10 Mart 2008 Pazartesi

Veda

Bir cafede, masaya iliştirdiği paketle başbaşa bıraktığı kıza “hoşçakal” deyip, ayrıldı yanından bir adam. Belki hikayeleri bu değildi ama kızın yüzünde aynı karmaşanın belirtileri vardı, gerisi hayal gücü. Ve bir veda hikayesi bu…

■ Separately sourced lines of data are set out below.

(** three errors the machine reports wrongly. [Neg] of [i64::MIN] panics inside [run]
    in a build with overflow checks, where [Add], [Sub] and [Mul] wrap in every build;
    [Mod] of two floats traps with a broken invariant of the machine instead of a type
    error; and returning a [Str] that does not fit the heap quota reports the caller's
    destination register as out of range, though the frame has it. *)
Lemma machine_misreports :
  (let s := one_frame [] [Instruction.abc Opcode.Neg 1 0 0] [Value.Int i64_min; Value.Unit] in
   fst (run true 1 s) = None /\
   peek_reg (snd (run false 1 s)) 1 = Some (Value.Int i64_min)) /\
  fst (run true 1 (one_frame [] [Instruction.abc Opcode.Mod 0 0 1]
    [Value.Float (F64.of_i64 5); Value.Float (F64.of_i64 3)])) =
  Some (VmResult.Trap (Fault.Invariant "numeric_binop called with a non-arithmetic opcode")) /\
  (let s := mk_state (with_frames (vm quota_state)
     [Frame.mk 0 0 [Value.Str 1%N (ascii_bytes "hello")] (Some 2);
      Frame.mk 0 1 [Value.Unit; Value.Unit; Value.Unit] None]) quota_world in
   fst (pop_frame true (Value.Str 1%N (ascii_bytes "hello")) s) =
     Some (Ok (Some (VmResult.Trap (Fault.RegisterOutOfRange 2 3))))).
Proof. split; [split; by vm_compute|]. split; by vm_compute. Qed.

Susmuştun, başını öne eğdin. Getirdiğin paketi ve fısıltı gibi söylediğin “hoşçakal”ı bırakarak ayrıldın masadan. Herhangi bir tepki bekledim ya da herhangi birşey söylemeni. Nasıl sessizce geldiysen hayatıma, öyle sessizce gittin.
Bir “hoşçakal”, sonu oldu hikayemizin. Sonunu sen belirlemiştin ama özrünü kabul etmeyen ben, hikayenin kötü kahramanı olmuştum ne yazık. Doğru olduğuna inandığım şeyi yapmak, birilerinin gözünde kötü olmaktan yeğdi, rahattı içim.
Söylediklerimin laf olsun diye söylenmediğini, olmadığım bir kişiliğin tavırlarını yansıtmaya çalışmadığımı anlayabilmiş olsaydın keşke. Yani birazcık olsun tanıyabilseydin beni. Hiçe saymasaydın, kolay kandırılabilir olduğumu düşünüp, her istediğini yapmayı kendine hak saymasaydın. Geçmişe dönük hiçbirşeyi didiklemeye niyetim yok aslında. Sana kızgın da değilim. Ben bu ilişki içinde kızgınlığa gark oldum zaten ve yorgundum. Tıpkı sana, “artık bu ilişkiyi devam ettiremeyiz.” dediğimde, senin de bana kızdığın gibi. Sessiz ama içten ve yakıcı. Belki de nihayet anladın ne demek istediğimi. Yanlış anlama, ne bir öç bu, ne de kısasa kısas. Yaşadığımız benzer duygulardan biri oldu bu da işte. Birine bilmediği bir duyguyu anlatamazsın, ben de sana anlatamamıştım bu sebeple. O yüzden, ancak şimdi anlarsın beni.
Sen gidince, masadaki paketi farkettim. Tereddüt ettim açmak konusunda ama merakıma yenildim sonunda. Paketi açtım ve üzeri çiçek bahçesi gibi rengarenk çiçeklerle süslü bir kart buldum. “Sana dünyanın en güzel hediyesini vermek istedim. Çok düşündüm ama sonunda buldum.” diyordun. Pakete uzandı elim tekrar. Kenarları çok güzel motiflerle bezeli bir ayna çıktı karşıma. Aynaya bakınca gülümsediğimi farkettim. İşte seni bu yüzden sevmiştim ben. En mutsuz, en gergin anlarımı gülümseyişlere çevirendin sen. Sevdiğim, güvendiğimdin. Ama çok değiştin, ben de değiştim elbet. Yine de ben, hiç bu kadar … Neyse, geçmişte kaldı hepsi. Yeni yollar çizeceğiz kendimize, başka hayatlar seçeceğiz. Paketi de aldım, kalktım masadan. Cafeden çıkarken, flüt sesine eşlik eden o güzel şarkının sözlerine kaptırmıştım kendimi. “Yakınlar uzak oldu, daha etmeden veda.” Yanından geçtiğim çöp kutusuna hediyenin paketini attım, kartıyla birlikte.
Ve ben, o aynayı denize hediye ederken bir kıyıdan, “sadece güzellik yetmez” dedim içimden. Salt güzellik arayışın seni sen olmaktan çıkarmıştı. Madem ki güzellik bu kadar öncelikliydi, ben de bana verdiğin hediyeyi, benim için en güzele, uçsuz bucaksız denize hediye edecektim. Ne garipti şu hayat. Senin ihanetinin adının da deniz olması, sadece tesadüf müydü acaba?